• _TO DO_: What you return should be the lines from the first line of the records below through the line holding "the spec changed", unchanged.

====== DATA EXCERPTS ======

(** What a PUT stores. A body equal to the object there is changes nothing;
    any other one replaces it, with the generation of the body, plus one where
    the spec changed and the kind has generations: the generation the object
    had plays no role, so that a body without one sets it back. *)
Theorem put_generation r existing rq text body :
  generation_ok → hr_Body rq = Ok text → u_Decode text = Ok body → storable body → u_GVK body ≠ secretGVK →
  (putUpdate r "" existing rq = Ok None ↔ body = existing)
  ∧ (body ≠ existing → ∃ u, putUpdate r "" existing rq = Ok (Some u)
      ∧ m_GetGeneration u = (m_GetGeneration body
          + if decide (SetsGeneration r = true ∧ fieldOf existing "spec" ≠ fieldOf body "spec") then 1 else 0)%Z).
Proof using HO.
  intros Hg Ht Hb Hst Hsec. unfold putUpdate. rewrite Ht. cbn [mbind res_bind]. rewrite Hb. cbn [wrapW mbind res_bind].
  unfold putBody. rewrite decide_True by done. cbn [mbind res_bind].
  assert (∀ u, u_GVK u = u_GVK body → beforeObjectCreation u = Ok u) as Hbefore.
  { intros u E. unfold beforeObjectCreation. by rewrite E, decide_False. }
  assert (u_GVK (bumpGeneration r existing body) = u_GVK body) as Egvk.
  { unfold bumpGeneration. repeat case_match; try done.
    by pose proof (mo_id_gen O HO (m_GetGeneration body + 1) body) as [= -> _ _]. }
  destruct (DeepEqual (JObj existing) (JObj body)) eqn:Ed.
  { apply DeepEqual_eq in Ed. split; [split; [congruence|done]|congruence]. }
  rewrite (Hbefore _ Egvk). cbn [mbind res_bind]. split.
  { split; [done|]. intros ->. assert (DeepEqual (JObj existing) (JObj existing) = true) by (by apply DeepEqual_eq). congruence. }
  intros _. eexists. split; [reflexivity|]. unfold bumpGeneration.
  destruct (SetsGeneration r); [|rewrite decide_False by naive_solver; lia].
  destruct (DeepEqual (fieldOf existing "spec") _) eqn:Es.
  - apply DeepEqual_eq in Es. rewrite decide_False by naive_solver. lia.
  - rewrite decide_True; [by apply Hg|]. split; [done|]. intros E%DeepEqual_eq. congruence.
Qed.
End put.

(** ** Secrets *)

Section secrets.
Context `{U : Unstructured}.

(** What NestedStringMap and SetNestedStringMap document, for a field of the
    object itself. *)
Record stringmap_ok : Prop := {
  sm_get m f : u_NestedStringMap m [f] = Ok None ↔ m !! f = None;
  sm_read m f d : u_NestedStringMap m [f] = Ok (Some d) ↔ m !! f = Some (JObj (JStr <$> d));
  sm_set m d f : u_SetNestedStringMap m d [f] = (<[f := JObj (JStr <$> d)]> m, None)
}.
(* ===== verification/DirectHTTP.v ===== *)
(** * The transport without a socket (mockkubeapiserver/direct_http.go)

    RoundTrip runs the server in a goroutine of its own and answers as soon as
    there is a header; the body is a buffer that one side writes and the other
    reads, under a mutex. A reader that finds nothing parks on a condition
    variable and looks again when it is woken; the writer wakes it with
    Broadcast. The two sides are a step function under any schedule: each
    critical section is a step, and a parked reader has none until a Broadcast. *)

From S2P Require Import Prelude Kube Manifest MemoryStorage GoLib ServerSideApply MockServer.
From stdpp Require Import options.
Import mockserver.

Module directhttp.

(** ** The response writer *)

(** [dw_parked]: the client's goroutine is in [cond.Wait]. The client makes one
    call at a time, so nobody else waits on the condition variable. *)
Record directResponseWriter := mkWriter {
  dw_statusCode : Z;
  dw_header : gmap string (list string);
  dw_wroteHeader : bool;
  dw_done : bool;
  dw_body : string;
  dw_parked : bool
}.

Definition newDirectResponseWriter : directResponseWriter := mkWriter 0 ∅ false false "" false.

(** [cond.Broadcast] and [cond.Wait]. *)
Definition Broadcast (w : directResponseWriter) : directResponseWriter :=
  mkWriter (dw_statusCode w) (dw_header w) (dw_wroteHeader w) (dw_done w) (dw_body w) false.
Definition Wait (w : directResponseWriter) : directResponseWriter :=
  mkWriter (dw_statusCode w) (dw_header w) (dw_wroteHeader w) (dw_done w) (dw_body w) true.

(** Header, WriteHeader and Write. *)
Definition callWriter (c : writerCall) (w : directResponseWriter) : directResponseWriter :=
  let 'mkWriter code h wrote fin body parked := w in
  match c with
  | HeaderAdd k v => mkWriter code (<[k := default [] (h !! k) ++ [v]]> h) wrote fin body parked
  | HeaderSet k v => mkWriter code (<[k := [v]]> h) wrote fin body parked
  | HeaderDel k => mkWriter code (delete k h) wrote fin body parked
  | WriteHeader statusCode => Broadcast (mkWriter statusCode h true fin body parked)
  | Write b => Broadcast (mkWriter code h true fin (body +:+ b) parked)
  end.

======

• _REPLY_:
(** What a PUT stores. A body equal to the object there is changes nothing;
    any other one replaces it, with the generation of the body, plus one where
    the spec changed and the kind has generations: the generation the object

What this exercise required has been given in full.